This week
It has been many years since those on the continent have had to contend with war coupled with spiralling inflation, yet Russia’s invasion of Ukraine has brought about both with harrowing effect.
Whilst undoubtedly those in Ukraine have been hit hardest by the conflict, in the modern world its economic impacts can ripple far and wide. By the beginning of the new month, oil had already made its way back above $100 a barrel and safe haven 10-year German Bunds now negatively yielding again, as fears that global sanctions placed on Russia would have a negative impact on the wider economy.
It seems that the financial restrictions placed on Russia were having an immediate effect as equity markets in the country remained suspended and some bond trading platforms were no longer showing prices. Trading however, on the world's major financial markets remained orderly, albeit on a downward trajectory, with German, Italian and French bourses all down more than 3% on Tuesday.
There was some respite for markets by the middle of the week however, as Federal Reserve chair Powell indicated that the central bank will move on rates after its next meeting in two weeks but is monitoring the situation in Ukraine closely. The chances of a 50bp rise from 0.25% to 0.75%, which was widely expected, have now receded, with markets now pricing in just a 25bp move.
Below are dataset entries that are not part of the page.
(** The elections of the other servers. *)
Lemma step_others j nj args r g :
  j ≠ i → nodes c !! j = Some nj → cand (rt nj) = Some (args, r, g) →
  flight j r (sends out) ⊆+ flight j r (option_list op) →
  Forall (vpkt_ok n (votes c') j r args) (sends out) →
  tally_ok n c' j nj args r g.
Proof.
  intros Hne Hj Hcj Hfl Hp. eapply (tally_frame _ c); eauto using el_tally, step_votes_sub.
  - simpl. rewrite flight_app, step_flight. by apply submseteq_app.
  - simpl. apply Forall_app. eauto using step_vpkts.
Qed.

Lemma step_won t j : (t, j) ∈ elected c → quorum n (votes c') t j.
Proof. intros H%(el_won _ _ He). eauto using quorum_mono, step_votes_sub. Qed.

(** The assembly: the parts of the new invariant that differ per move. *)
Lemma step_build :
  (rounds nd ≤ rounds nd')%nat →
  Forall (fresh_pkt c') (sends out) →
  (∀ args r g, cand (rt nd') = Some (args, r, g) → tally_ok n c' i nd' args r g) →
  (∀ j nj args r g, j ≠ i → nodes c !! j = Some nj → cand (rt nj) = Some (args, r, g) →
     flight j r (sends out) ⊆+ flight j r (option_list op) ∧
     Forall (vpkt_ok n (votes c') j r args) (sends out)) →
  (∀ t j, (t, j) ∈ winsOf i out → quorum n (votes c') t j) →
  election_ok n c'.
Proof.
  intros Hr Hf Hown Hoth Hwin. split.
  - simpl. apply Forall_app. eauto using step_fresh.
  - intros j nj args r g [(<- & -> & _)|[Hne Hj]]%list_lookup_insert_Some Hcj; [by apply Hown|].
    destruct (Hoth j nj args r g) as [? ?]; eauto using step_others.
  - simpl. intros t j [?|?]%elem_of_app; [by apply Hwin|by apply step_won].
Qed.

Lemma step_quiet :
  (∀ p, op = Some p → ¬ is_vote p) → (rounds nd ≤ rounds nd')%nat →
  (cand (rt nd') = None ∨ cand (rt nd') = cand (rt nd) ∧ pend (rt nd') = pend (rt nd)) →
  Forall no_vote out → election_ok n c'.
Proof.
  intros Hop Hr Hcand Hout. pose proof (sends_no_vote _ Hout) as Hs.
  assert (Hv : ∀ vs j r args, Forall (vpkt_ok n vs j r args) (sends out)).
  { intros. eapply Forall_impl; [exact Hs|]. intros []; simpl; tauto. }
  apply step_build; [done| | | |].
  - eapply Forall_impl; [exact Hs|]. intros []; simpl; tauto.
  - intros args r g Hcd. destruct Hcand as [?|[Hcand Hpend]]; [congruence|]. rewrite Hcand in Hcd.
    eapply (tally_frame _ c); eauto using el_tally, step_votes_sub.
    + simpl. rewrite flight_app, (flight_no_vote _ _ _ Hs), step_flight. simpl.
      by apply submseteq_inserts_l.
    + simpl. apply Forall_app. eauto using step_vpkts.
  - intros. split; [|done]. rewrite (flight_no_vote _ _ _ Hs). apply submseteq_nil_l.
  - rewrite (winsOf_no_vote _ _ Hout). by intros ? ? []%not_elem_of_nil.
Qed.

Lemma elem_of_others self m q : q ∈ others self m ↔ Z.of_nat q ≠ self ∧ (q < m)%nat.
Proof. unfold others. rewrite list_elem_of_filter, elem_of_seq. lia. Qed.

Lemma flight_sent j r i0 r0 args (qs : list nat) :
  flight j r (sends ((λ q, Send (VoteReq i0 q r0 args)) <$> qs) : list (Packet Cmd)) =
  if decide (i0 = j ∧ r0 = r) then qs else [].
Proof.
  induction qs as [|q qs IH]; [by case_decide|].
  change (sends _) with
    (VoteReq i0 q r0 args :: sends ((λ q, Send (VoteReq (Cmd:=Cmd) i0 q r0 args)) <$> qs)).
  rewrite flight_cons, IH. simpl. by case_decide.
Qed.

Lemma elem_of_sent p i0 r0 args (qs : list nat) :
  p ∈ sends ((λ q, Send (VoteReq (Cmd:=Cmd) i0 q r0 args)) <$> qs) ↔
  ∃ q, q ∈ qs ∧ p = VoteReq i0 q r0 args.
Proof.
  unfold sends. rewrite list_elem_of_omap. setoid_rewrite list_elem_of_fmap. naive_solver.
Qed.

Lemma step_start args :
  op = None → cand (rt nd') = Some (args, rounds nd, 1) → pend (rt nd') = [] →
  rounds nd' = S (rounds nd) →
  out = Voted (rv_Term args) (Z.of_nat i) ::
        ((λ q, Send (VoteReq i q (rounds nd) args)) <$> others (Z.of_nat i) n) →
  election_ok n c'.
Proof.
  intros Hop Hcd Hpd Hr Hout. pose proof Hnet as Hnet0. rewrite Hop in Hnet0.
  assert (Hs : sends out = sends ((λ q, Send (VoteReq (Cmd:=Cmd) i q (rounds nd) args)) <$>
    others (Z.of_nat i) n)) by by rewrite Hout.
  pose proof (cok_nodes _ _ Hc _ _ Hi) as Hnd. pose proof (ok_lt _ _ _ (node_raft _ _ _ Hnd)).
  apply step_build; [lia| | | |].
  - rewrite Hs. apply Forall_forall. intros p (q & _ & ->)%elem_of_sent. simpl.
    intros ns. rewrite list_lookup_insert_eq by (by eapply lookup_lt_Some).
    intros [= <-]. lia.
  - intros a r g Hcd'. rewrite Hcd in Hcd'. injection Hcd' as <- <- <-. split.
    + exists [i]. split; [done|]. rewrite Hpd. simpl. rewrite Hs, flight_app, flight_sent.
      rewrite decide_True by done.
      rewrite Hnet0, (flight_fresh c i nd _ (el_fresh _ _ He) Hi), app_nil_r. split.
      * apply NoDup_app. split_and!; [|set_unfold; intros ? [? ?]%elem_of_others ?; lia|].
        -- apply NoDup_filter, NoDup_seq.
        -- apply NoDup_singleton.
      * constructor; [|done]. split; [lia|]. apply elem_of_app. left.
        apply elem_of_votesOf. split; [done|]. set_solver.
    + simpl. apply Forall_app. split; apply Forall_forall; intros p Hp.
      * rewrite Hs in Hp. apply elem_of_sent in Hp as (q & [_ ?]%elem_of_others & ->). by simpl.
      * rewrite Hnet0 in Hp. pose proof (el_fresh _ _ He) as Hf. rewrite Forall_forall in Hf.
        specialize (Hf p Hp).
        destruct p; simpl in *; try done; intros -> ->; specialize (Hf _ Hi); lia.
    + rewrite Hpd. by intros ? ? []%not_elem_of_nil.
  - intros j nj a r g Hne Hj Hcj. rewrite Hs, flight_sent, decide_False by naive_solver.
    split; [apply submseteq_nil_l|]. apply Forall_forall. intros p (q & _ & ->)%elem_of_sent.
    simpl. congruence.
  - intros t j Hw. exfalso. rewrite Hout in Hw. unfold winsOf in Hw.
    apply list_elem_of_omap in Hw as (o & Ho & Hw).
    apply elem_of_cons in Ho as [->|(q & -> & _)%list_elem_of_fmap]; done.
Qed.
During his testimony to Congress, Powell said: "With inflation well above 2% and a strong labour market, we expect it will be appropriate to raise the target range for the federal funds rate at our meeting later this month…The near-term effects on the US. economy of the invasion of Ukraine, the ongoing war, the sanctions, and of events to come, remain highly uncertain. Making appropriate monetary policy in this environment requires a recognition that the economy evolves in unexpected ways.
With fighting still raging on in Ukraine and oil prices heading towards $120 a barrel by the end of the week, much of the economic fundamentals that would usually drive markets fell by the wayside somewhat. However, US non-farm payrolls, often regarded as one of the most influential pieces of data for the Fed when mulling rate decisions, did make for a splash. Total employment in the US rose by 678,000 in February, with the unemployment rate edging down to 3.8% from 3.9%. consensus had been for the jobs market to add only 407,000 jobs, signifying a tightening market for employers.
Next week
With the conflict in Ukraine likely to dominate markets moves over the coming week, there are still a lot of important economic data points that should pique the interests of investors, especially those on domestic shores as the Bank of England considers raising rates further.
As Spring (allegedly) comes into view, the UK housing market enters one of its busiest periods of the year, with this in mind Halifax’s Housing Price Index, released on Monday should make for interesting reading. Detailing the change in the asking price of homes mortgaged by the provider, the data acts as the UK's earliest report on housing inflation. However, the housing industry's health should not be overlooked due to the wider industry activity it can spur. The property market has a wide-reaching impact on banks, mortgage providers, estate agents and even greatly impacts DIY and furniture companies who should benefit from increased activity in the sector.
The numbers should take on added significance with recent figures from the company showing that house prices are rising at their fastest pace in 15 years.
It certainly will be a week of addresses in one way or another, with focus shifting to the continent on Thursday as the European Central Bank (ECB) holds its six weekly press conference, giving its views on the state of the European economy and its outlook for rates. This address acts as the primary tool the ECB uses to communicate with investors about monetary policy. It will contain outcome of their decision on interest rates and commentary about the economic conditions that influenced their decision. Most importantly, it discusses the economic outlook and offers clues on the outcome of future decisions.
The information in this blog or any response to comments should not be regarded as financial advice. If you are unsure of any of the terminology used you should seek financial advice. Remember that the value of investments can go down as well as up, and could be worth less than what was paid in. The information is based on our understanding as at 04 March 2022.